What makes the difference between servitude and self-actualization? For women, the ultimate signal of wealth and status is total self-annihilation. The power of embodiment is not ours; we can be any woman, and we are rewarded for being every woman, but we must never be ourselves. For a man, the richer and more respected he becomes, the more he can indulge his particular tastes, can let his mask slip, can run to fat, can turn up at the office in casual clothes.
That’s not quite true, though, is it? There are male-bodied people for whom lipstick and heels have power, although the power arrives slantwise, through the cracks in conformity. Yes, I’m talking about drag. Really, I’ve been talking about drag since we began, but there’s drag that erases identity and then there’s drag that celebrates it, enhances it, makes it monstrous and marvelous all at once. Femininity does not just have to be a disguise — in a culture that still loathes and fears women and queers, it can also be a weapon. Reality television might just have the solution.
“May the best woman win.” That’s the tag line of RuPaul’s Drag Race, now in its fourth and most successful season — a manic send-up of everything stern and joyless about makeover-ritual television. It is self-consciously modelled on Project Runway and America’s Next Top Model, and features RuPaul doing Tyra Banks drag better than Tyra Banks does Tyra Banks in drag. The contestants come from the drag underground in all its rich, subversive history: They are all ages, all races, many of them people of color, many from inner-city backgrounds, some of them former felons. They are uninterested in escaping their class backgrounds; the emphasis is on creativity, pantomimery and fun. Participating, not winning, is the point. The show has become the super bowl for a queer America reminding itself that there was once a gay-rights movement that was not just about middle-class white soldiers and their middle-class white weddings, but about color and defiance and danger.
In an interview for Curve magazine, RuPaul tells us that drag is “dangerous because it, throughout the ages, has reminded our culture that we are not who we think we are … This is just a temporary package that you’ve put together on this planet and it’s not to be taken seriously. You’re supposed to have fun with it.” In a world where the makeover is a collective ritual and Tyra Banks and Gok Wan are its priests, RuPaul is the heretic preacher, reading culture back to itself in a funny voice.
All performed femininity — like all performed masculinity — is a drag race. Cinderella was a drag queen. Margaret Thatcher was a drag queen. Beyoncé and Nicki Minaj and most especially Lady Gaga are drag queens, and doing drag well and self-consciously is always an exercise in queering, no matter what you’ve got between your legs. That kind of drag is what the beauty-industrial complex of advertising, magazines, makeover shows, and music videos are terrified by, and yes, it is queer, and yes, it is feminist.
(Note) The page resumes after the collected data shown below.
Lemma Forall_plain_stringify {A} (f : A -> JsValue) (l : list A) :
  forallb (fun a => plain (f a)) l = true ->
  Forall (fun a => exists text, stringify (f a) = inr (Some text)) l.
Proof.
  intros Hplain.
  apply (Forall_plain f (fun x => exists text, stringify x = inr (Some text)) l);
    [| exact Hplain].
  apply Forall_forall. intros a _. apply plain_stringify.
Qed.

Lemma stringify_VArr (items : list JsValue) :
  plain (VArr items) = true ->
  stringify (VArr items)
    = inr (Some ("[" +:+ join "," (map element_text items) +:+ "]")).
Proof.
  cbn [plain]. intros Hplain.
  rewrite stringify_array,
    (collect_element_texts items (Forall_plain_stringify id items Hplain)).
  rewrite map_map. reflexivity.
Qed.

Lemma stringify_VObj (props : list (string * JsValue)) :
  plain (VObj props) = true ->
  stringify (VObj props)
    = inr (Some ("{" +:+ join "," (map member_string props) +:+ "}")).
Proof.
  intros [Hplain _]%andb_true_iff.
  rewrite stringify_object,
    (collect_texts snd props (Forall_plain_stringify snd props Hplain)).
  rewrite omap_member_text. reflexivity.
Qed.

Theorem stringify_round_trips (v : JsValue) : round_trips v.
Proof.
  induction v as [| | b | n | n | s | items IH | props IH]
    using JsValue_nested_ind; intros Hplain text Htext fuel rest Hfuel Hrest;
    (destruct fuel as [| fuel]; [cbn in Hfuel; lia |]);
    [ discriminate | cbn in Htext | cbn in Htext | cbn in Htext | discriminate
    | cbn in Htext | rewrite (stringify_VArr items Hplain) in Htext
    | rewrite (stringify_VObj props Hplain) in Htext].
  - injection Htext as <-. reflexivity.
  - destruct b; injection Htext as <-; reflexivity.
  - injection Htext as <-.
    destruct (print_number_head n) as (c & t & Hhead & Hc).
    pose proof (parse_number_print n rest Hrest) as Hnum.
    rewrite Hhead in *. cbn [String.append] in *.
    destruct (number_char_dispatch c Hc) as (Hws & Hn & Ht & Hf & Hq & Ha & Ho).
    cbn [parse_value]. rewrite next_token_head by exact Hws.
    rewrite Hn, Ht, Hf, Hq, Ha, Ho. exact Hnum.
  - injection Htext as <-. unfold quote. cbn [String.append].
    rewrite append_assoc. cbn [String.append parse_value].
    rewrite next_token_head by reflexivity. cbn [Ascii.eqb Bool.eqb dquote].
    now rewrite parse_chars_escape.
  - injection Htext as <-. cbn [plain] in Hplain.
    cbn [String.append]. rewrite append_assoc. cbn [String.append parse_value].
    rewrite next_token_head by reflexivity. cbn [Ascii.eqb Bool.eqb dquote].
    destruct items as [| x items]; [reflexivity |].
    assert (exists c t, join "," (map element_text (x :: items)) +:+ String "]" rest
                        = String c t /\ starts_value c = true)
      as (c & t & Hhead & Hc).
    { apply andb_true_iff in Hplain as [Hpx _].
      destruct (plain_stringify x Hpx) as (tx & Htx).
      destruct (stringify_head x tx Htx) as (c & t & -> & Hc).
      cbn [map]. unfold element_text at 1. rewrite Htx. cbv iota.
      destruct items; cbn [join map String.append]; eauto. }
    destruct (starts_value_not_ws c Hc) as (Hws & Hclose & _).
    rewrite Hhead, next_token_head, Hclose, <- Hhead by exact Hws.
    rewrite parse_elements_join; [reflexivity | discriminate | assumption ..|].
    cbn [cost] in Hfuel. lia.
  - injection Htext as <-. cbn [plain] in Hplain.
    apply andb_true_iff in Hplain as [Hplain Hnodup].
    apply bool_decide_eq_true in Hnodup.
    cbn [String.append]. rewrite append_assoc. cbn [String.append parse_value].
    rewrite next_token_head by reflexivity. cbn [Ascii.eqb Bool.eqb dquote].
    destruct props as [| kv props]; [reflexivity |].
    assert (exists t, join "," (map member_string (kv :: props)) +:+ String "}" rest
                      = String dquote t) as (t & Hhead).
    { cbn [map]. unfold member_string at 1, quote.
      destruct props; cbn [join map String.append]; eauto. }
    rewrite Hhead, next_token_head by reflexivity.
    cbn [Ascii.eqb Bool.eqb dquote]. rewrite <- Hhead.
    rewrite parse_members_join; [| discriminate | assumption ..|].
    + rewrite fold_define_property by exact Hnodup. reflexivity.
    + cbn [cost] in Hfuel. lia.
Qed.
Drag queens of all genders know that performing femininity is always contingent, always within the context of a world where beauty means disguise, means conformity and misogyny and racism and self-erasure — but that one can always take those tropes and remake them joyfully, with choreography and courage and a handful of glitter. The woman game doesn’t have to be played by the rules. It doesn’t have to be played to win or to please your partner or to keep your job. It doesn’t have to be played at all, but if you play with a wink in your eye and some sequins up your sleeve, you can still spoil the game a little for the bigots.